Se non fosse politicamente scorrettissimo scriverei qui che i giovani di oggi, in rapporto a quelli di un passato relativamente recente, sono dei fighetti. Siccome è scorretto, non lo farò (anche se voi potreste avere l’impressione che l’abbia appena fatto). Dirò soltanto che l’affermazione (non) scritta più sopra è scientificamente provata.
La riporta infatti il “Journal of Hand Therapy”, periodico dell’American Society for Hand Therapy (Associazione americana per la terapia della mano). Superato lo stupore per l’esistenza di un simile consesso, veniamo ai dati: una ricerca ha permesso di stabilire che i giovani di oggi hanno mani più deboli rispetto a quelle dei loro padri. La rilevazione si riferisce ai maschi nella fascia di età dai 20 ai 34 anni: nel 1985 un uomo di quell’età, stringendo la destra (o la mano dominante) applicava in media una forza di 53 chili, oggi arriva appena a 44.
Leggere la notizia mi ha messo stupidamente di buonumore: nel 1985 avevo 22 anni e dunque entravo largamente nella categoria dei 53 chili. Per un momento, mi sono illuso che, in teoria, potrei far valere quei 9 chili di differenza nei confronti di un ventenne di oggi provvedendo a stritolargli le falangi, con soddisfazione del mio ego. Subito, ho realizzato l’inconsistenza del pensiero: il ventenne di oggi ha, appunto, vent’anni oggi, io ne ho trenta di più e dunque i suoi 44 chili molto probabilmente basterebbero ad accartocciare la mia mano, nel frattempo indebolitasi, senza contare che tutto il ragionamento si basa su medie statistiche: con la mia fortuna mi capiterebbe un ventenne abituato a schiacciare bulloni tra pollice e indice.

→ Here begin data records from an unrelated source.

(** X4: Degenerate source buffers stop [swap_blocks] after the residency checks
    and before any copy: a source without a block 0 fails in [src[0]] with
    an IndexError, even when the mapping is empty; a source whose blocks
    have zero bytes makes the first pair divide by zero in the
    fragmentation statistics. *)
Theorem swap_blocks_degenerate_source (src dst : Tensor)
    (block_mapping : MappingTensor (Z * Z)) (s : HostState)
    (kind : cudaMemcpyKind) :
  swap_direction (device src) (device dst) kind ->
  is_cpu (map_device block_mapping) = true ->
  (hd 0 (sizes src) <= 0 ->
   (exists msg, fst (swap_blocks src dst block_mapping s) = Raise (IndexError msg)) /\
   stream (snd (swap_blocks src dst block_mapping s)) = stream s) /\
  (0 < hd 0 (sizes src) ->
   mul64 (element_size src) (prod (tl (sizes src))) = 0 ->
   rows block_mapping <> [] ->
   (exists msg, fst (swap_blocks src dst block_mapping s)
                = Raise (ArithmeticTrap msg)) /\
   stream (snd (swap_blocks src dst block_mapping s)) = stream s).
Proof.
  intros Hdir Hmap. split.
  - intros Hno.
    assert (E : exists msg out, swap_blocks src dst block_mapping s
                = (Raise (IndexError msg), mkHost (stream s) out)).
    { unfold swap_blocks.
      unfold bind at 1. unfold printf at 1. unfold bind at 1.
      rewrite (memcpy_type_ok _ _ _ _ Hdir). unfold bind at 1.
      unfold TORCH_CHECK at 1. rewrite Hmap. unfold ret at 1.
      unfold bind at 1. unfold select0.
      destruct (sizes src) as [|n rest]; simpl in *.
      - do 2 eexists. reflexivity.
      - destruct (Z.ltb_spec 0 n); [lia|]. do 2 eexists. reflexivity. }
    destruct E as [msg [out ->]]. simpl. split; [eexists|]; reflexivity.
  - intros Hn HB Hrows.
    assert (E : exists msg out, swap_blocks src dst block_mapping s
                = (Raise (ArithmeticTrap msg), mkHost (stream s) out)).
    { unfold swap_blocks.
      unfold bind at 1. unfold printf at 1. unfold bind at 1.
      rewrite (memcpy_type_ok _ _ _ _ Hdir). unfold bind at 1.
      unfold TORCH_CHECK at 1. rewrite Hmap. unfold ret at 1.
      unfold bind at 1. unfold select0.
      destruct (sizes src) as [|n rest] eqn:Hsz; simpl in Hn, HB; [lia|].
      destruct (Z.ltb_spec 0 n); [|lia]. unfold ret at 1.
      unfold numel. simpl sizes. rewrite HB.
      destruct (rows block_mapping) as [|p pairs]; [contradiction|].
      unfold bind at 1.
      match goal with |- context [for_each (p :: pairs) ?f ?a ?b] =>
        destruct (swap_loop_trap src (data_ptr src) (data_ptr dst) kind p pairs a b
                    n rest Hsz)
          as [msg ->] end.
      do 2 eexists. reflexivity. }
    destruct E as [msg [out ->]]. simpl. split; [eexists|]; reflexivity.
Qed.

Lemma swap_blocks_degenerate_source_witness :
  ((exists msg, fst (swap_blocks Cases.blockless_buffer Scenario.host_buffer
                       Cases.no_pairs Scenario.idle) = Raise (IndexError msg)) /\
   stream (snd (swap_blocks Cases.blockless_buffer Scenario.host_buffer
                  Cases.no_pairs Scenario.idle)) = []) /\
  ((exists msg, fst (swap_blocks Cases.hollow_buffer Scenario.host_buffer
                       Scenario.host_mapping Scenario.idle)
                = Raise (ArithmeticTrap msg)) /\
   stream (snd (swap_blocks Cases.hollow_buffer Scenario.host_buffer
                  Scenario.host_mapping Scenario.idle)) = []).
Proof.
  split.
  - apply (proj1 (swap_blocks_degenerate_source Cases.blockless_buffer
             Scenario.host_buffer Cases.no_pairs Scenario.idle
             cudaMemcpyDeviceToHost
             (or_intror (or_introl (conj eq_refl (conj eq_refl eq_refl))))
             eq_refl)).
    simpl. lia.
  - apply (proj2 (swap_blocks_degenerate_source Cases.hollow_buffer
             Scenario.host_buffer Scenario.host_mapping Scenario.idle
             cudaMemcpyDeviceToHost
             (or_intror (or_introl (conj eq_refl (conj eq_refl eq_refl))))
             eq_refl)).
    + simpl. lia.
    + reflexivity.
    + discriminate.
Defined.

Lemma count_free_used pairs :
  count_free pairs + count_used pairs = Z.of_nat (List.length pairs).
Proof.
  unfold count_free, count_used.
  induction pairs as [|p pairs IH]; [reflexivity|].
  simpl. destruct (fst p =? 0); simpl List.length; lia.
Qed.

Lemma int64_t_zero : int64_t 0 = 0.
Proof. reflexivity. Qed.

(** The counters after the copy loop of [swap_blocks], in closed form: each
    holds the wrapped value of the exact count. *)
Lemma swap_loop_stats src sp dp B kind n rest :
  sizes src = n :: rest -> B <> 0 -> forall pairs f u g s,
  for_each pairs (swap_blocks_step src sp dp B kind)
    (mkStats (int64_t f) (int64_t u) (int64_t g)) s =
  (Ok (mkStats
         (int64_t (f + count_free pairs))
         (int64_t (u + count_used pairs))
         (int64_t (g + Z.of_nat (List.length pairs)
                       * (if 0 <? Z.rem n B then B - Z.rem n B else 0)))),
   mkHost (stream s ++ swap_copies sp dp B kind pairs) (stdout s)).
Proof.
  intros Hsz HB. induction pairs as [|p pairs IH]; intros f u g s.
  - simpl. unfold ret, count_free, count_used. simpl.
    rewrite !Z.add_0_r, app_nil_r. now destruct s.
  - simpl for_each. unfold bind at 1.
    unfold swap_blocks_step at 1.
    rewrite (size_ok src 0 n) by (now rewrite Hsz).
    unfold bind, host_rem, enqueue, ret.
    destruct (Z.eqb_spec B 0) as [|_]; [contradiction|].
    change (swap_copies sp dp B kind (p :: pairs))
      with ([MemcpyAsync (dp + mul64 (snd p) B) (sp + mul64 (fst p) B) B kind]
            ++ swap_copies sp dp B kind pairs).
    unfold count_free, count_used. simpl filter.
    destruct (fst p =? 0); destruct (0 <? Z.rem n B);
      simpl negb; cbv iota; cbn [free_tokens used_tokens internal_fragmentation];
      unfold sub64; rewrite ?add64_wrapped, ?int64_t_add_r;
      rewrite IH; simpl stream; simpl stdout; rewrite <- app_assoc;
      do 2 f_equal; cbn [List.length]; rewrite ?Nat2Z.inj_succ;
      unfold count_free, count_used;
      apply (f_equal3 mkStats); f_equal; ring.
Qed.

(** X5: What a successful [swap_blocks] prints: the banner, then three
    [int64_t] counters: the number of pairs whose source block number is
    zero as free tokens, the number of the others as used tokens (together
    the number of pairs), and as internal fragmentation, for every pair, the
    gap between the block size and the remainder of [src.size(0)] by it when
    that remainder is positive. *)
Theorem swap_blocks_statistics (src dst : Tensor)
    (block_mapping : MappingTensor (Z * Z)) (s : HostState)
    (kind : cudaMemcpyKind) (n : Z) (rest : list Z) :
  let B := mul64 (element_size src) (prod rest) in
  let r := Z.rem n B in
  swap_direction (device src) (device dst) kind ->
  is_cpu (map_device block_mapping) = true ->
  sizes src = n :: rest -> 0 < n -> B <> 0 ->
  stdout (snd (swap_blocks src dst block_mapping s)) =
    stdout s ++
    [ ("swap_blocks function called\n", []);
      ("Free Tokens: %ld\n", [int64_t (count_free (rows block_mapping))]);
      ("Used Tokens: %ld\n", [int64_t (count_used (rows block_mapping))]);
      ("Internal Fragmentation: %ld bytes\n",
       [int64_t (Z.of_nat (List.length (rows block_mapping))
                 * (if 0 <? r then B - r else 0))]) ] /\
  count_free (rows block_mapping) + count_used (rows block_mapping)
    = Z.of_nat (List.length (rows block_mapping)).
Proof.
  intros B r Hdir Hmap Hsz Hn HB. split; [|apply count_free_used].
  unfold swap_blocks.
  unfold bind at 1. unfold printf at 1. unfold bind at 1.
  rewrite (memcpy_type_ok _ _ _ _ Hdir). unfold bind at 1.
  unfold TORCH_CHECK at 1. rewrite Hmap. unfold ret at 1.
  unfold bind at 1. unfold select0. rewrite Hsz.
  destruct (Z.ltb_spec 0 n); [|lia]. unfold ret at 1.
  unfold numel. simpl sizes. fold B.
  unfold bind at 1.
  rewrite <- int64_t_zero at 1 2 3.
  rewrite (swap_loop_stats src _ _ B kind n rest Hsz HB).
  unfold bind, printf. simpl. fold r.
  rewrite <- !app_assoc. reflexivity.
Qed.

Lemma swap_blocks_statistics_witness :
  stdout (snd (swap_blocks Scenario.device_buffer Scenario.host_buffer
                 Cases.contended_mapping Scenario.idle)) =
    [] ++
    [ ("swap_blocks function called\n", []);
      ("Free Tokens: %ld\n", [int64_t (count_free [(0, 3); (1, 3); (2, 4)])]);
      ("Used Tokens: %ld\n", [int64_t (count_used [(0, 3); (1, 3); (2, 4)])]);
      ("Internal Fragmentation: %ld bytes\n",
       [int64_t (Z.of_nat 3 * (if 0 <? Z.rem 8 (mul64 2 4)
                               then mul64 2 4 - Z.rem 8 (mul64 2 4) else 0))]) ] /\
  count_free [(0, 3); (1, 3); (2, 4)] + count_used [(0, 3); (1, 3); (2, 4)]
    = Z.of_nat 3.
Proof.
  apply (swap_blocks_statistics Scenario.device_buffer Scenario.host_buffer
           Cases.contended_mapping Scenario.idle cudaMemcpyDeviceToHost 8 [4]).
  - right; left. repeat split.
  - reflexivity.
  - reflexivity.
  - lia.
  - vm_compute. discriminate.
Defined.

(* ================================================================== *)
(** * Block Replication Engine: further properties *)
(* ================================================================== *)

(** X6: [copy_blocks] changes nothing but the destination blocks of its mapping
    in the key and value buffers of its layers: every cell that meets no
    element of these blocks is, after the launch has run in whatever order,
    as it was before the call. *)
Theorem copy_blocks_frame (key_caches value_caches : list Tensor)
    (block_mapping : MappingTensor (Z * Z)) (s : HostState) (m : Memory)
    (n : Z) (rest : list Z) :
  let key0 := hd null_tensor key_caches in
  let scalar_t := dtype key0 in
  let numel_per_block := prod rest in
  Z.of_nat (List.length key_caches) <= INT_MAX ->
  List.length key_caches = List.length value_caches ->
  key_caches <> [] ->
  Z.of_nat (List.length (rows block_mapping)) <= MAX_GRID_Y ->
  (rows block_mapping <> [] ->
   forall layer, In layer key_caches -> sizes layer <> []) ->
  is_cuda (device key0) = true ->
  VLLM_DISPATCH_FLOATING_AND_BYTE_TYPES scalar_t = true ->
  sizes key0 = n :: rest -> 0 < n ->
  0 < numel_per_block -> numel_per_block + 1024 <= INT_MAX ->
  n * numel_per_block <= INT64_MAX ->
  blocks_in_range n (rows block_mapping) ->
  exists op,
    fst (copy_blocks key_caches value_caches block_mapping s) = Ok tt /\
    stream (snd (copy_blocks key_caches value_caches block_mapping s))
      = stream s ++ [op] /\
    forall sched, Permutation sched (op_transfers op) ->
    forall c,
      (forall layer p i,
         In layer (key_caches ++ value_caches) -> In p (rows block_mapping) ->
         0 <= i < numel_per_block ->
         ~ overlap (block_element scalar_t layer numel_per_block (snd p) i) c) ->
      load (run sched m) c = load m c.
Proof.
  intros key0 scalar_t npb HL Hlen Hne HP Hrank Hcuda Hdisp Hsz Hn Hnpb Hmax
    Hnb Hrange.
  destruct (copy_blocks_ops key_caches value_caches block_mapping s n rest
              HL Hlen Hne HP Hrank Hcuda Hdisp Hsz Hn Hnpb Hmax Hnb Hrange)
    as [op [out [E Hin]]].
  fold key0 scalar_t npb in Hin.
  exists op. rewrite E. simpl. split; [reflexivity|]. split; [reflexivity|].
  intros sched Hperm c Hc. apply run_frame. intros t Ht.
  apply (Permutation_in _ Hperm), Hin in Ht.
  destruct Ht as [layer [p [i [Hl [Hp [Hi ->]]]]]].
  rewrite replica_cells. simpl. now apply Hc.
Qed.

Lemma copy_blocks_frame_witness :
  exists op,
    fst (copy_blocks Scenario.key_layers Scenario.value_layers
           Scenario.fork_mapping Scenario.idle) = Ok tt /\
    stream (snd (copy_blocks Scenario.key_layers Scenario.value_layers
                   Scenario.fork_mapping Scenario.idle)) = [] ++ [op] /\
    forall sched, Permutation sched (op_transfers op) ->
    forall c,
      (forall layer p i,
         In layer (Scenario.key_layers ++ Scenario.value_layers) ->
         In p [(2, 5)] -> 0 <= i < 4 ->
         ~ overlap (block_element Half layer 4 (snd p) i) c) ->
      load (run sched Scenario.numbered) c = load Scenario.numbered c.
Proof.
  apply (copy_blocks_frame Scenario.key_layers Scenario.value_layers
           Scenario.fork_mapping Scenario.idle Scenario.numbered 8 [4]).
  - vm_compute. discriminate.
  - reflexivity.
  - discriminate.
  - vm_compute. discriminate.
  - intros _ layer [<- | [<- | []]]; discriminate.
  - reflexivity.
  - reflexivity.
  - reflexivity.
  - lia.
  - simpl. lia.
  - vm_compute. discriminate.
  - vm_compute. discriminate.
  - intros p [<- | []]. simpl. lia.
Defined.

La ricerca di cui sopra, comunque, esiste e si dilunga sui mutamenti in ambito domestico e lavorativo che hanno portato al generale indebolimento delle mani: meno piccone e più computer, meno pala e più mouse. Attendo con ansia l’aggiornamento della ricerca previsto per il 2045: a chi me lo procurerà prometto una carezza. Anche se la scambierà per uno sganassone.